### WHAT YOU NEED TO DO
From the first line of the data below, copy each line up to the one containing "Definition network (p", and include that line too.

### Data records

(* ===== verification/Addressing.v ===== *)
(** Which address a new member of a group gets: [freeAddress] gives the lowest host
    address of the subnet that nobody holds, and says the group is full exactly when
    there is none. *)
From S2P Require Import Prelude Bytes NetAddr NetText Schema Storage.

(** ** IPv4 subnets *)

(** The network address of [a/b]: the lowest address of the subnet. *)
Definition network (p : Prefix) : Z := addr_val (p_addr (Masked p)).
Definition subnet_size (p : Prefix) : Z := 2 ^ (32 - p_bits p).

(** An address of the subnet that is neither the network's nor the broadcast. *)
Definition host (p : Prefix) (v : Z) : Prop := network p < v < network p + subnet_size p - 1.

Definition ipv4_prefix (p : Prefix) : Prop :=
  ∃ a, p_addr p = Addr4 a ∧ 0 ≤ a < 2 ^ 32 ∧ 0 ≤ p_bits p ≤ 32.

Section subnet.
Context (p : Prefix) (Hp : ipv4_prefix p).

Lemma subnet_size_pos : 0 < subnet_size p.
Proof using Hp. destruct Hp as (a & _ & _ & Hb). unfold subnet_size. apply Z.pow_pos_nonneg; lia. Qed.

Lemma network_aligned : ∃ q, 0 ≤ q ∧ network p = q * subnet_size p ∧ network p + subnet_size p ≤ 2 ^ 32.
Proof using Hp.
  destruct Hp as (a & Ha & Hr & Hb). unfold network, Masked, prefix_IsValid, subnet_size. rewrite Ha. cbn [addr_IsValid BitLen].
  replace (0 <=? p_bits p) with true by (symmetry; apply Z.leb_le; lia).
  replace (p_bits p <=? 32) with true by (symmetry; apply Z.leb_le; lia). cbn [andb p_addr addr_val].
  rewrite Z.shiftl_mul_pow2, Z.shiftr_div_pow2 by lia.
  exists (a / 2 ^ (32 - p_bits p)). split; [apply Z.div_pos; [lia|apply Z.pow_pos_nonneg; lia]|]. split; [done|].
  assert (2 ^ 32 = 2 ^ p_bits p * 2 ^ (32 - p_bits p)) as E by (rewrite <-Z.pow_add_r by lia; f_equal; lia).
  assert (0 < 2 ^ (32 - p_bits p)) by (apply Z.pow_pos_nonneg; lia).
  assert (a / 2 ^ (32 - p_bits p) < 2 ^ p_bits p) by (apply Z.div_lt_upper_bound; lia). nia.
Qed.

Lemma network_range : 0 ≤ network p ∧ network p + subnet_size p ≤ 2 ^ 32.
Proof using Hp. destruct network_aligned as (q & Hq & -> & H). pose proof subnet_size_pos. split; [nia|done]. Qed.

Lemma Contains_range v : 0 ≤ v → Contains p (Addr4 v) = true ↔ network p ≤ v < network p + subnet_size p.
Proof using Hp.
  intros Hv. pose proof subnet_size_pos as Hs. destruct Hp as (a & Ha & Hr & Hb).
  unfold network, Masked, subnet_size, Contains, prefix_IsValid in *. rewrite Ha. cbn [addr_IsValid BitLen has_zone addr_val].
  replace (0 <=? p_bits p) with true by (symmetry; apply Z.leb_le; lia).
  replace (p_bits p <=? 32) with true by (symmetry; apply Z.leb_le; lia). cbn [andb negb Z.eqb Pos.eqb p_addr addr_val].
  rewrite Z.shiftl_mul_pow2, !Z.shiftr_div_pow2, Z.eqb_eq by lia.
  assert (0 < 2 ^ (32 - p_bits p)) by (apply Z.pow_pos_nonneg; lia).
  pose proof (Z.div_mod v (2 ^ (32 - p_bits p)) ltac:(lia)). pose proof (Z.mod_pos_bound v (2 ^ (32 - p_bits p)) ltac:(lia)).
  split; [nia|]. intros Hn. enough (v / 2 ^ (32 - p_bits p) = a / 2 ^ (32 - p_bits p)) by lia.
  symmetry. apply Z.div_unique with (v - a / 2 ^ (32 - p_bits p) * 2 ^ (32 - p_bits p)); lia.
Qed.

Lemma host_Contains v : host p v → 0 ≤ v < 2 ^ 32 ∧ Contains p (Addr4 v) = true.
Proof using Hp.
  unfold host. pose proof network_range. intros Hv. split; [lia|]. apply Contains_range; lia.
Qed.

(** What the loop asks of a candidate. *)
Lemma candidate_is_host v :
  network p < v < 2 ^ 32 → Contains p (Addr4 v) && Contains p (addr_Next (Addr4 v)) = bool_decide (host p v).
Proof using Hp.
  intros Hv. pose proof network_range as [H0 H1]. apply eq_bool_prop_intro. rewrite bool_decide_spec, Is_true_true, andb_true_iff.
  rewrite Contains_range by lia. unfold host. cbn [addr_Next]. destruct (Z.ltb_spec (v + 1) (2 ^ 32)).
  - rewrite Contains_range by lia. lia.
  - split; [|lia]. intros [_ Hz]. unfold Contains in Hz. destruct Hp as (a & Ha & _). rewrite Ha in Hz. cbn [BitLen] in Hz.
    by rewrite andb_false_r in Hz.
Qed.

(** ** The loop *)
Context (taken : gset gostring).

Definition all_taken_below (v : Z) : Prop := ∀ u, network p < u < v → addr_String (Addr4 u) ∈ taken.

(** As many addresses are taken as have been passed over. *)
Lemma passed_over v : network p < v ≤ 2 ^ 32 → all_taken_below v → v - network p - 1 ≤ Z.of_nat (size taken).
Proof using Hp.
  intros Hv Hb. pose proof network_range as [H0 _].
  set (l := (λ u, addr_String (Addr4 u)) <$> seqZ (network p + 1) (v - network p - 1)).
  assert (NoDup l) as Hl.
  { apply NoDup_fmap_2_strong; [|apply NoDup_seqZ]. intros x y Hx Hy. rewrite elem_of_seqZ in Hx, Hy. apply String_inj; lia. }
  assert (list_to_set (C:=gset gostring) l ⊆ taken) as Hsub.
  { intros x. rewrite elem_of_list_to_set. unfold l. rewrite list_elem_of_fmap. intros (u & -> & Hu).
    apply elem_of_seqZ in Hu. apply Hb. lia. }
  apply subseteq_size in Hsub. rewrite size_list_to_set in Hsub by done. unfold l in Hsub.
  rewrite length_fmap, length_seqZ in Hsub. lia.
Qed.

Lemma lowest_free_spec fuel v :
  network p < v ≤ 2 ^ 32 → all_taken_below v → (Z.of_nat (size taken) < v - network p - 1 + Z.of_nat fuel)%Z →
  match lowest_free fuel p taken (if v <? 2 ^ 32 then Addr4 v else AddrZero) with
  | Some ip => ∃ u, host p u ∧ ip = addr_String (Addr4 u) ∧ (ip ∉ taken) ∧ all_taken_below u
  | None => ∀ u, host p u → addr_String (Addr4 u) ∈ taken
  end.
Proof using Hp.
  revert v. induction fuel as [|fuel IH]; intros v Hv Hb Hf.
  { pose proof (passed_over v Hv Hb). lia. }
  assert (Hstop : ¬ host p v → ∀ u, host p u → addr_String (Addr4 u) ∈ taken).
  { unfold host. intros Hn u Hu. apply Hb. lia. }
  cbn [lowest_free]. destruct (Z.ltb_spec v (2 ^ 32)) as [Hlt|Hge].
  2: { assert (Contains p AddrZero = false) as ->.
       { unfold Contains. destruct Hp as (a & Ha & _). rewrite Ha. cbn [BitLen]. by rewrite andb_false_r. }
       apply Hstop. unfold host. pose proof network_range. lia. }
  pose proof (candidate_is_host v ltac:(lia)) as Hc.
  destruct (Contains p (Addr4 v)); cbn [andb] in Hc.
  2: { apply Hstop. symmetry in Hc. by apply bool_decide_eq_false in Hc. }
  rewrite Hc. destruct (bool_decide_reflect (host p v)) as [Hh|Hh]; cbn [negb]; [|by apply Hstop].
  case_bool_decide as Ht.
  - exists v. auto.
  - cbn [addr_Next]. pose proof network_range. unfold host in Hh. apply (IH (v + 1)); [lia| |lia].
    intros u Hu. destruct (decide (u = v)) as [->|]; [|apply Hb; lia]. by destruct (decide (addr_String (Addr4 v) ∈ taken)).
Qed.
End subnet.

(** ** The texts of subnets *)
Lemma fields4_bytes s val n fields out :
  is_u8 val → is_bytes fields → (length fields ≤ 3)%nat → fields4 s val n fields = Some out → is_bytes out ∧ length out = 4%nat.
Proof.
  revert val n fields. induction s as [|c s IH]; intros val n fields Hv Hf Hl; cbn [fields4].
  - destruct (Nat.eqb_spec (length fields) 3); [|done]. intros [= <-]. rewrite length_app. split; [|cbn; lia].
    apply Forall_app. auto.
  - destruct (is_digit c) eqn:Hd; [|destruct (c =? 46)]; [| |done].
    + destruct (_ && _); [done|]. destruct (Z.ltb_spec 255 (val * 10 + (c - 48))); [done|]. apply IH; [|done..].
      unfold is_digit in Hd. bool_lia. unfold is_u8 in *. lia.
    + destruct (_ || _); [done|]. destruct (Nat.eqb_spec (length fields) 3); [done|]. apply IH; [done| |rewrite length_app; cbn; lia].
      apply Forall_app. auto.
Qed.

Lemma ParsePrefix_ipv4 s p : ParsePrefix s = Some p → Is4 (p_addr p) = true → ipv4_prefix p.
Proof.
  unfold ParsePrefix. destruct (cut_last 47 s) as [[addr bits]|]; [|done]. destruct (ParseAddr addr) as [ip|] eqn:Ea; [|done].
  destruct (has_zone ip); [done|]. destruct (_ && _); [done|]. destruct (atoi_digits bits) as [n|] eqn:Eb; [|done].
  destruct (Z.leb_spec n (BitLen ip)) as [Hn|]; [|done]. intros [= <-]. cbn [p_addr]. intros H4.
  destruct ip as [|v|]; try done. exists v. split; [done|]. cbn [BitLen p_bits] in *. split.
  - unfold ParseAddr in Ea.
    destruct (filter _ addr) as [|[|[]|] ?]; try done; repeat case_match; try done; subst.
    + apply fmap_Some in Ea as (raw & Hraw & Hv). apply fields4_bytes in Hraw as [Hb Hl]; [|done|by constructor|cbn; lia].
      pose proof (addr_wf_From4 raw Hb Hl). by rewrite <-Hv in *.
    + unfold parseIPv6 in Ea. repeat case_match; done.
  - split; [|done]. unfold atoi_digits in Eb. destruct (_ || _) eqn:Ec; [done|]. injection Eb as <-.
    apply orb_false_iff in Ec as [_ Hd]. apply negb_false_iff in Hd. clear -Hd.
    assert (∀ acc, 0 ≤ acc → 0 ≤ foldl (λ a c, a * 10 + (c - 48)) acc bits) as H; [|by apply H].
    induction bits as [|c bits IH]; intros acc Hacc; cbn in *; [done|]. apply andb_true_iff in Hd as [Hc Hd].
    apply IH; [done|]. unfold is_digit in Hc. bool_lia. lia.
Qed.

(** What [freeAddress] gives. *)
Lemma freeAddress_spec subnet p taken :
  ParsePrefix subnet = Some p → Is4 (p_addr p) = true →
  match freeAddress subnet taken with
  | inr ip => ∃ u, host p u ∧ ip = addr_String (Addr4 u) ∧ (ip ∉ taken)
                ∧ ∀ w, host p w → w < u → addr_String (Addr4 w) ∈ taken
  | inl e => e = ErrGroupFull ∧ ∀ w, host p w → addr_String (Addr4 w) ∈ taken
  end.
Proof.
  intros Hs H4. pose proof (ParsePrefix_ipv4 _ _ Hs H4) as Hp. pose proof (network_range p Hp).
  pose proof (subnet_size_pos p Hp). unfold freeAddress. rewrite Hs.
  assert (addr_Next (p_addr (Masked p)) = if network p + 1 <? 2 ^ 32 then Addr4 (network p + 1) else AddrZero) as ->.
  { unfold network. destruct Hp as (a & Ha & _ & Hb). unfold Masked, prefix_IsValid. rewrite Ha. cbn [addr_IsValid BitLen].
    replace (0 <=? p_bits p) with true by (symmetry; apply Z.leb_le; lia).
    by replace (p_bits p <=? 32) with true by (symmetry; apply Z.leb_le; lia). }
  pose proof (lowest_free_spec p Hp taken (S (size taken)) (network p + 1) ltac:(lia)) as Hf.
  destruct (lowest_free _ _ _ _) as [ip|].
  - destruct Hf as (u & Hu & -> & Hn & Hb); [intros ? ?; lia|lia|]. exists u. split; [done|]. split; [done|]. split; [done|].
    intros w Hw ?. apply Hb. unfold host in Hw. lia.
  - split; [done|]. apply Hf; [intros ? ?; lia|lia].
Qed.

(** A new member gets the lowest free address.  In an IPv4 subnet, whatever
    addresses are taken, [freeAddress] gives the lowest host address of the subnet
    that is not among them, never the network's or the broadcast address; and it
    says the group is full exactly when every host address is taken. *)
Theorem lowest_free_address_is_given subnet p taken :
  ParsePrefix subnet = Some p → Is4 (p_addr p) = true →
  match freeAddress subnet taken with
  | inr ip => ∃ u, host p u ∧ ip = addr_String (Addr4 u) ∧ (ip ∉ taken)
                ∧ ∀ w, host p w → w < u → addr_String (Addr4 w) ∈ taken
  | inl e => e = ErrGroupFull ∧ ∀ w, host p w → addr_String (Addr4 w) ∈ taken
  end.
Proof. apply freeAddress_spec. Qed.

Lemma lowest_free_address_is_given_witness :
  let subnet := str "10.69.0.0/30" in
  freeAddress subnet {[str "10.69.0.1"]} = inr (str "10.69.0.2")
  ∧ freeAddress subnet {[str "10.69.0.1"; str "10.69.0.2"]} = inl ErrGroupFull
  ∧ ∀ w, host (PrefixFrom (Addr4 0x0a450000) 30) w →
         addr_String (Addr4 w) ∈ ({[str "10.69.0.1"; str "10.69.0.2"]} : gset gostring).
Proof.
  cbv zeta. split; [vm_compute; reflexivity|].
  assert (freeAddress (str "10.69.0.0/30") {[str "10.69.0.1"; str "10.69.0.2"]} = inl ErrGroupFull) as E
    by (vm_compute; reflexivity). split; [exact E|].
  pose proof (lowest_free_address_is_given (str "10.69.0.0/30") (PrefixFrom (Addr4 0x0a450000) 30)
    {[str "10.69.0.1"; str "10.69.0.2"]} ltac:(vm_compute; reflexivity) ltac:(reflexivity)) as H.
  rewrite E in H. exact (proj2 H).
Defined.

### REPLY
(* ===== verification/Addressing.v ===== *)
(** Which address a new member of a group gets: [freeAddress] gives the lowest host
    address of the subnet that nobody holds, and says the group is full exactly when
    there is none. *)
From S2P Require Import Prelude Bytes NetAddr NetText Schema Storage.

(** ** IPv4 subnets *)

(** The network address of [a/b]: the lowest address of the subnet. *)
Definition network (p : Prefix) : Z := addr_val (p_addr (Masked p)).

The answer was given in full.